MetInfo CMS CVE-2026-29014 RCE Exploit Under Active Attack

Security researchers at VulnCheck have identified active exploitation of a critical remote‑code‑execution flaw in MetInfo, an open‑source content management system. The vulnerability, tracked as CVE‑2026‑29014, resides in the way MetInfo processes user‑supplied input within its template engine, allowing unauthenticated attackers to inject malicious PHP code and gain arbitrary command execution on the underlying server.

Threat actors are leveraging specially crafted HTTP requests that target the vulnerable endpoint, delivering payloads that spawn a reverse shell or download additional malware components. Once compromised, the affected servers are used as pivot points for lateral movement, data exfiltration, or to host malicious scripts for subsequent attacks. Early indicators of compromise (IOCs) include unusual outbound connections on high ports, unexpected PHP processes, and the presence of obfuscated code within the CMS’s cache directories.

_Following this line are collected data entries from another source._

(* ===== verification/Fifo.v ===== *)
(** * The byte queue ([lib/core/math/kylin_fifo.c])

    A circular buffer of [cap] bytes ([cap] a power of two) with the
    positions [in] and [out]; [is_full] tells the full buffer from the empty
    one when the positions meet.  Sizes are 64-bit, the results [int]. *)

From S2P Require Import Prelude Bitops Bytes Circular.

Record kfifo_opts_t := mk_kfifo_opts {
  opts_cap : Z;
  guard_ctor : option (Z -> bool);   (** does the guard constructor return memory? *)
}.

Record kfifo_t := mk_kfifo {
  f_opts : kfifo_opts_t;
  f_mask : Z;
  f_in : Z;
  f_out : Z;
  is_full : bool;
  f_val : list Z;
}.

Definition sizeof_kfifo_t : Z := 64.

Definition FIFO_GUARD_MALLOC (malloc : Z -> bool) (opts : kfifo_opts_t) : Z -> bool :=
  match guard_ctor opts with Some f => f | None => malloc end.

(** [None] is the NULL pointer. *)
Definition kylin_fifo_create (malloc : Z -> bool) (opts : kfifo_opts_t) : option kfifo_t :=
  if negb (kylin_is_pow_of_two (opts_cap opts)) then None else
  if negb (FIFO_GUARD_MALLOC malloc opts (u64 (sizeof_kfifo_t + opts_cap opts))) then None else
  Some (mk_kfifo opts (opts_cap opts - 1) 0 0 false (replicate (Z.to_nat (opts_cap opts)) 0)).

(** The destructor of the options, or [kylin_free]. *)
Definition FIFO_GUARD_FREE {S} (guard_dtor : option (kfifo_t -> M S unit)) (kylin_free : kfifo_t -> M S unit) : kfifo_t -> M S unit :=
  match guard_dtor with Some f => f | None => kylin_free end.
Definition kylin_fifo_destroy {S} (guard_dtor : option (kfifo_t -> M S unit)) (kylin_free : kfifo_t -> M S unit) (g : kfifo_t) : M S unit :=
  FIFO_GUARD_FREE guard_dtor kylin_free g.

Definition put_refused (f : kfifo_t) (len : Z) : bool :=
  (len =? 0) || is_full f ||
  ((f_in f <? f_out f) && (f_out f <? u64 (f_in f + len))) ||
  ((f_out f <=? f_in f) && (f_mask f <? u64 (f_in f + len)) &&
   (f_out f <? Z.land (u64 (f_in f + len)) (f_mask f))).

Definition kylin_fifo_put (f : kfifo_t) (buf : list Z) (len : Z) : outcome (Z * kfifo_t) :=
  if put_refused f len then Ok (-1, f) else
  let cap := opts_cap (f_opts f) in
  if cap <? u64 (f_in f + len) then
    let rest := u64 (cap - f_in f) in
    v ← memcpy (f_val f) (f_in f) buf 0 rest;
    v ← memcpy v 0 buf rest (u64 (len - rest));
    let in' := u64 (len - rest) in
    Ok (s32 len, mk_kfifo (f_opts f) (f_mask f) in' (f_out f)
                   (if in' =? f_out f then true else is_full f) v)
  else
    v ← memcpy (f_val f) (f_in f) buf 0 len;
    Ok (s32 len, mk_kfifo (f_opts f) (f_mask f) (Z.land (u64 (f_in f + len)) (f_mask f))
                   (f_out f) (is_full f) v).

Definition get_refused (f : kfifo_t) (len : Z) : bool :=
  (len =? 0) || (opts_cap (f_opts f) <? len) ||
  (negb (is_full f) &&
   ((if f_out f <=? f_in f then u64 (f_in f - f_out f)
     else u64 (opts_cap (f_opts f) - u64 (f_out f - f_in f))) <? len)).

(** The bytes [get] and [peek] copy to the caller's buffer. *)
Definition copy_out (f : kfifo_t) (buf : list Z) (len : Z) : outcome (list Z) :=
  let cap := opts_cap (f_opts f) in
  if cap <? u64 (f_out f + len) then
    let rest := u64 (cap - f_out f) in
    b ← memcpy buf 0 (f_val f) (f_out f) rest;
    memcpy b rest (f_val f) 0 (u64 (len - rest))
  else memcpy buf 0 (f_val f) (f_out f) len.

Definition kylin_fifo_get (f : kfifo_t) (buf : list Z) (len : Z) :
    outcome (Z * list Z * kfifo_t) :=
  if get_refused f len then Ok (-1, buf, f) else
  let cap := opts_cap (f_opts f) in
  b ← copy_out f buf len;
  let out' := if cap <? u64 (f_out f + len) then u64 (len - u64 (cap - f_out f))
              else Z.land (u64 (f_out f + len)) (f_mask f) in
  Ok (s32 len, b, mk_kfifo (f_opts f) (f_mask f) (f_in f) out' false (f_val f)).

Definition kylin_fifo_peek (f : kfifo_t) (buf : list Z) (len : Z) : outcome (Z * list Z) :=
  if get_refused f len then Ok (-1, buf) else
  b ← copy_out f buf len; Ok (s32 len, b).

(** ** The queue behind the buffer *)

(** What [kylin_fifo_create] establishes and every operation must keep; the
    capacity is a power of two below 2^31, so the [int] results are exact. *)
Record fifo_ok (f : kfifo_t) : Prop := {
  ok_cap : exists k, 0 <= k < 31 /\ opts_cap (f_opts f) = 2 ^ k;
  ok_mask : f_mask f = opts_cap (f_opts f) - 1;
  ok_len : Z.of_nat (length (f_val f)) = opts_cap (f_opts f);
  ok_in : 0 <= f_in f < opts_cap (f_opts f);
  ok_out : 0 <= f_out f < opts_cap (f_opts f);
  ok_full : is_full f = true -> f_in f = f_out f;
}.

Definition fifo_used (f : kfifo_t) : Z :=
  if is_full f then opts_cap (f_opts f)
  else if f_out f <=? f_in f then f_in f - f_out f
  else opts_cap (f_opts f) - (f_out f - f_in f).

(** The queued bytes, oldest first. *)
Definition fifo_contents (f : kfifo_t) : list Z :=
  ring_read (f_val f) (Z.to_nat (f_out f)) (Z.to_nat (fifo_used f)).

Lemma land_mask x k :
  0 <= k < 31 -> 0 <= x < 2 * 2 ^ k -> Z.land x (2 ^ k - 1) = if x <? 2 ^ k then x else x - 2 ^ k.
Proof.
  intros Hk Hx. replace (2 ^ k - 1) with (Z.ones k) by (rewrite Z.ones_equiv; lia).
  rewrite Z.land_ones by lia.
  destruct (Z.ltb_spec x (2 ^ k)).
  - apply Z.mod_small. lia.
  - symmetry. apply (Z.mod_unique _ _ 1); lia.
Qed.

Lemma fifo_used_range f : fifo_ok f -> 0 <= fifo_used f <= opts_cap (f_opts f).
Proof.
  intros []. unfold fifo_used. destruct (is_full f); [lia|].
  destruct (Z.leb_spec (f_out f) (f_in f)); lia.
Qed.
(** What the search finds. *)
Lemma find_name_ok ov name : ov_ok ov -> (KYLIN_NAME_LENGTH <= length name)%nat ->
  let key := take KYLIN_NAME_LENGTH name in
  (exists l1 o l2, find_name (ov_obj ov) name (Z.to_nat (ov_count ov)) = Ok (Some (length l1)) /\
     entries ov = l1 ++ o :: l2 /\ o_name o = key) \/
  find_name (ov_obj ov) name (Z.to_nat (ov_count ov)) = Ok None /\ tab (entries ov) !! key = None.
Proof.
  intros (_ & Hl & Hc & He & Hn) Hname key.
  set (q := fun i => match entries ov !! i with Some o => bool_decide (o_name o = key) | None => false end).
  assert (Hlen : length (entries ov) = Z.to_nat (ov_count ov)).
  { unfold entries. rewrite length_take, Hl. unfold KYLIN_SHM_OBJ_MAX. lia. }
  unfold find_name. rewrite (find_idx_spec _ q).
  - destruct (List.find q (seq 0 (Z.to_nat (ov_count ov)))) as [i|] eqn:E.
    + left. apply find_seq_Some in E as (Hi & Hq & _). unfold q in Hq.
      destruct (entries ov !! i) as [o|] eqn:Ei; [|done]. apply bool_decide_eq_true in Hq.
      destruct (split_at_index _ _ _ Ei) as (l1 & l2 & E1 & -> & _). by exists l1, o, l2.
    + right. split; [done|]. apply tab_None. intros (o & Eo & Ho)%list_elem_of_fmap.
      apply list_elem_of_lookup in Ho as [i Hi]. pose proof (proj1 (find_seq_None _ _) E) as E'. clear E.
      pose proof (lookup_lt_Some _ _ _ Hi) as Hlt. rewrite Hlen in Hlt. specialize (E' i Hlt).
      unfold q in E'. rewrite Hi in E'. by apply bool_decide_eq_false in E'.
  - intros i Hi. apply elem_of_seq in Hi. unfold q.
    destruct (lookup_lt_is_Some_2 (entries ov) i) as [o Ho]; [lia|]. rewrite Ho.
    unfold entries in Ho. apply lookup_take_Some in Ho as [Ho _]. unfold rd. rewrite Ho. simpl.
    assert (Heo : length (o_name o) = KYLIN_NAME_LENGTH).
    { rewrite Forall_lookup in He. apply (He i). unfold entries. by rewrite lookup_take_lt by lia. }
    unfold name_equal. rewrite Heo, (proj2 (Nat.ltb_ge _ _)), (proj2 (Nat.ltb_ge _ _)) by lia. simpl.
    by rewrite (take_ge (o_name o)) by lia.
Qed.
(** The three changes of the table. *)
Lemma ov_split ov l1 o l2 : ov_ok ov -> entries ov = l1 ++ o :: l2 ->
  exists rest, ov_obj ov = l1 ++ o :: l2 ++ rest /\ Z.to_nat (ov_count ov) = (length l1 + 1 + length l2)%nat.
Proof.
  intros (_ & Hl & Hc & _ & _) E. exists (drop (Z.to_nat (ov_count ov)) (ov_obj ov)).
  pose proof (f_equal length E) as El. unfold entries in *. rewrite length_take, Hl, length_app in El.
  simpl in El. unfold KYLIN_SHM_OBJ_MAX in El. split; [|lia].
  rewrite <- (take_drop (Z.to_nat (ov_count ov)) (ov_obj ov)) at 1. by rewrite E, <- app_assoc.
Qed.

The flaw carries a CVSS score of 9.8, underscoring its severity and the potential for widespread damage if left unpatched. Organizations running MetInfo deployments are urged to apply the latest security update immediately, disable unused modules, and enforce strict file‑system permissions to limit write access for the web server process. Deploying Web Application Firewalls with rules that detect and block injection patterns associated with CVE‑2026‑29014 can provide an additional layer of defense while patches are rolled out.

Security teams should also monitor for IOCs such as newly created admin accounts, unexpected scheduled tasks, and anomalous network traffic originating from MetInfo servers. Continuous threat‑intel feeds and vulnerability‑scanning tools can help ensure that any newly exposed instances are identified and remediated before attackers can capitalize on the flaw.